Self-Activated Micro Direct-Methanol Fuel Cell (muDMFC) at Near Room Temperature

摘要

This research project was focused on the development and testing of Micro Direct-Methanol Fuel Cells (Micro DMFC). A Si-based Micro DMFC was developed and its electrochemical characteristics studied. The peak power density reached 50 mW/sq cm at 60 deg C. A new MEA design was successfully developed to mitigate MeOH crossover without requiring novel membranes. A Micro DMFC was also fabricated by using photochemically etched stainless steel bipolar plates and the performance was improved to achieve a maximum power density of 100 mW/sq cm at 60 deg C and atmospheric pressure.
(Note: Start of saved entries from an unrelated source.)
Lemma live_page_spec h l k :
  live_ok h l → live_page h l k = Some (newest (chain_pages h (live_refs l)) k).
Proof.
  intros Hl. unfold live_page. destruct (parent l) as [p|] eqn:Hp.
  2: { by rewrite (live_refs_empty _ _ Hp Hl). }
  assert (Ho : overlay_ok h p) by (unfold live_ok in Hl; rewrite Hp in Hl; apply Hl).
  pose proof (look_up h l p d_pages _ _ k Hp Hl (oo_pages _ _ Ho)) as Hd.
  cbn [mbind option_bind]. destruct (seqn_diff _ _).
  - destruct Hd as (d & x & Hd & Hx & Hn). rewrite Hd. cbn [mbind option_bind].
    rewrite Hx. cbn [mbind option_bind]. by unfold chain_pages; rewrite Hn.
  - by unfold chain_pages; rewrite Hd.
Qed.

(** ** Building overlays *)

(** The index of a new overlay, from the index of its parent. *)
Lemma finish_index h l :
  live_ok h l →
  ∃ seqn chain,
    let ix := match parent l with None => Index_default | Some p => o_index p end in
    (∀ pages', prune_loop (min_seqn l) (ix_pages ix) (ix_pages_by_seqn ix) = pages' →
       ∀ d : gmap PageId DirtyPage,
         index_ok (insert_loop (seqn + 1) (map_to_list d).*1 pages'.1 pages'.2).1
           (insert_loop (seqn + 1) (map_to_list d).*1 pages'.1 pages'.2).2
           (d :: chain_pages h chain) (seqn + 1)) ∧
    (∀ values', prune_loop (min_seqn l) (ix_values ix) (ix_values_by_seqn ix) = values' →
       ∀ d : gmap KeyPath ValueChange,
         index_ok (insert_loop (seqn + 1) (map_to_list d).*1 values'.1 values'.2).1
           (insert_loop (seqn + 1) (map_to_list d).*1 values'.1 values'.2).2
           (d :: chain_values h chain) (seqn + 1)) ∧
    chain = live_refs l ∧ seqn = match parent l with None => (-1)%Z | Some p => o_seqn p end.
Proof.
  intros Hl. destruct (parent l) as [p|] eqn:Hp.
  - unfold live_ok in Hl. rewrite Hp in Hl. destruct Hl as (Ho & Hpre & Hmin).
    exists (o_seqn p), (live_refs l). cbv zeta. split_and!; [| |done|done].
    + intros [m' l'] Hpl d. rewrite Hmin in Hpl.
      pose proof (index_ok_finish _ _ _ _ _ _ _ d (oo_pages _ _ Ho) Hpl) as H.
      unfold chain_pages in *. rewrite (live_refs_take _ _ Hp Hpre), fmap_take. exact H.
    + intros [m' l'] Hpl d. rewrite Hmin in Hpl.
      pose proof (index_ok_finish _ _ _ _ _ _ _ d (oo_values _ _ Ho) Hpl) as H.
      unfold chain_values in *. rewrite (live_refs_take _ _ Hp Hpre), fmap_take. exact H.
  - rewrite (live_refs_empty _ _ Hp Hl). exists (-1)%Z, []. cbv zeta. split_and!; [| |done|done].
    + intros pages' <- d. apply (index_ok_finish ∅ [] [] (-1) 0 ∅ [] d index_ok_empty). done.
    + intros values' <- d. apply (index_ok_finish ∅ [] [] (-1) 0 ∅ [] d index_ok_empty). done.
Qed.

Lemma live_refs_lt h l : live_ok h l → Forall (λ a, a < length (datas h)) (live_refs l).
Proof.
  intros Hl. destruct (parent l) as [p|] eqn:Hp.
  - unfold live_ok in Hl. rewrite Hp in Hl. destruct Hl as (Ho & Hpre & _).
    rewrite (live_refs_take _ _ Hp Hpre). apply Forall_take, oo_ids, Ho.
  - by rewrite (live_refs_empty _ _ Hp Hl).
Qed.
(* ===== verification/PageWalker.v ===== *)
(** * Walking and updating the page tree

    Models [nomt/src/merkle/page_walker.rs], [nomt/src/merkle/page_set.rs] and the
    accessors of page data of [nomt/src/page_cache.rs] they use.

    A page is its 4096 bytes.  Pages of the page pool are not zeroed: the content of
    the page the pool hands out for an identifier is a field of the page set, about
    which nothing is known but its size.  Vectors used as stacks of pages have
    their top first; the other vectors keep their order.  [None] is a panic.

    The flag [inhibit_elision], which exists in test builds only, is left out. *)

From S2P Require Import Prelude Trie PageId Update TriePos PageDiff Wal BitboxSync Overlay.

#[local] Open Scope nat_scope.

(** ** Page data *)

Definition read_node (data : list u8) (index : nat) : option Node :=
  let? _ := oassert (index <? NODES_PER_PAGE) in
  slice data (index * 32) (index * 32 + 32).

Definition set_node (data : list u8) (index : nat) (node : Node) : option (list u8) :=
  let? _ := oassert (index <? NODES_PER_PAGE) in
  copy_from_slice data (index * 32) (index * 32 + 32) node.

Definition set_elided_children (page : list u8) (elided_children : ElidedChildren) : option (list u8) :=
  copy_from_slice page (PAGE_SIZE - 32 - 8) (PAGE_SIZE - 32) (elided_to_bytes elided_children).

(** [PageMut::pristine_empty], on the page taken from the pool. *)
Definition pristine_empty (fat_page : list u8) (page_id : PageId) : option (list u8) :=
  let? page := copy_from_slice fat_page (PAGE_SIZE - 32) (length fat_page) (encode page_id) in
  set_elided_children page ElidedChildren_new.

(** ** The page set *)

(** [merkle::BucketInfo]; a dependent bucket is the identity of its shared cell. *)
Inductive BucketInfo :=
| BucketKnown (bucket : Z)
| BucketDependent (cell : nat)
| BucketFresh.

Inductive PageOrigin :=
| Persisted (bucket_info : BucketInfo)
| Reconstructed (counter : nat) (page_diff : PageDiff).

Definition origin_bucket_info (self : PageOrigin) : option BucketInfo :=
  match self with Persisted b => Some b | Reconstructed _ _ => None end.

Definition origin_leaves_counter (self : PageOrigin) : option nat :=
  match self with Reconstructed counter _ => Some counter | Persisted _ => None end.

Definition origin_page_diff (self : PageOrigin) : option PageDiff :=
  match self with Reconstructed _ d => Some d | Persisted _ => None end.

Abbreviation page_map := (gmap PageId (list u8 * PageOrigin)).

Record PageSet := {
  ps_map : page_map;
  ps_warm_up_map : option page_map;
  ps_page_pool : PageId → list u8;
}.

Definition page_set_get (self : PageSet) (page_id : PageId) : option (list u8 * PageOrigin) :=
  match ps_map self !! page_id with
  | Some r => Some r
  | None => let? m := ps_warm_up_map self in m !! page_id
  end.

Definition page_set_contains (self : PageSet) (page_id : PageId) : bool :=
  bool_decide (is_Some (ps_map self !! page_id)).

Definition page_set_fresh (self : PageSet) (page_id : PageId) : option (list u8) :=
  pristine_empty (ps_page_pool self page_id) page_id.

Definition page_set_insert (self : PageSet) (page_id : PageId) (page : list u8) (origin : PageOrigin) :
    PageSet :=
  {| ps_map := <[page_id := (page, origin)]> (ps_map self);
     ps_warm_up_map := ps_warm_up_map self;
     ps_page_pool := ps_page_pool self |}.

(** ** The state of the walker *)

Definition PAGE_ELISION_THRESHOLD : nat := 20.

Record UpdatedPage := {
  up_page_id : PageId;
  up_page : list u8;
  up_diff : PageDiff;
  up_bucket_info : BucketInfo;
}.

Record ReconstructedPage := {
  rp_page_id : PageId;
  rp_page : list u8;
  rp_leaves_counter : nat;
  rp_diff : PageDiff;
}.

Inductive PageWalkerPageOutput :=
| OutUpdated (page : UpdatedPage)
| OutReconstructed (page : ReconstructedPage).

Inductive Output :=
| Root (root : Node) (pages : list UpdatedPage)
| ChildPageRoots (roots : list (TriePosition * Node)) (pages : list UpdatedPage).

Record StackPage := mk_stack_page {
  sp_page_id : PageId;
  sp_page : list u8;
  sp_diff : PageDiff;
  sp_bucket_info : option BucketInfo;
  sp_leaves_counter : option nat;
  sp_elided_children : ElidedChildren;
  sp_reconstruction_diff : option PageDiff;
}.

Definition StackPage_new (page_id : PageId) (page : list u8) (diff : PageDiff) (page_origin : PageOrigin) :
    option StackPage :=
  let? elided_children := read_elided_children page in
  Some (mk_stack_page page_id page diff (origin_bucket_info page_origin)
          (origin_leaves_counter page_origin) elided_children (origin_page_diff page_origin)).

Definition total_diff (self : StackPage) : PageDiff :=
  match sp_reconstruction_diff self with
  | Some reconstruction_diff => diff_join reconstruction_diff (sp_diff self)
  | None => sp_diff self
  end.

Definition sp_set_page (page : list u8) (sp : StackPage) : StackPage :=
  mk_stack_page (sp_page_id sp) page (sp_diff sp) (sp_bucket_info sp) (sp_leaves_counter sp)
    (sp_elided_children sp) (sp_reconstruction_diff sp).
Definition sp_set_diff (diff : PageDiff) (sp : StackPage) : StackPage :=
  mk_stack_page (sp_page_id sp) (sp_page sp) diff (sp_bucket_info sp) (sp_leaves_counter sp)
    (sp_elided_children sp) (sp_reconstruction_diff sp).
Definition sp_set_elision (counter : option nat) (elided_children : ElidedChildren) (sp : StackPage) :
    StackPage :=
  mk_stack_page (sp_page_id sp) (sp_page sp) (sp_diff sp) (sp_bucket_info sp) counter
    elided_children (sp_reconstruction_diff sp).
Water crossover through the membrane was found to be a critical issue to limit direct use of high concentration fuel. A solution using the capillary pressure to push water back from the cathode to anode and a thin membrane such as Nafion 112 has been successfully developed. The net water crossover through the membrane was reduced by a factor of five. This paves the way to directly use concentrated fuel on the anode. An 8-cell air-breathing DMFC stack was developed and demonstrated. Cathode flooding was totally avoided using our newly developed water management strategy. It was found that O2 transport in air-breathing operation is sufficient. Results also demonstrated that it is feasible to finally use pure methanol in a completely passive DMFC. Experimental results proved the degassing ability of sandwiched membrane breather to separate CO2 from aqueous methanol fuel stream in the Micro DMFC, and we determined that the bubble breathing feature can take a more active role in the microfluidic management of the whole system. Since the bubble breathing rate can be much faster than condensing rate of vapor bubble, which led to inefficiency of most reported micro bubble pumps, our degassing technique with hydrophobic porous membrane opened a great opportunity for a self-pumping mechanism to circulate the fuel inside Micro DMFC.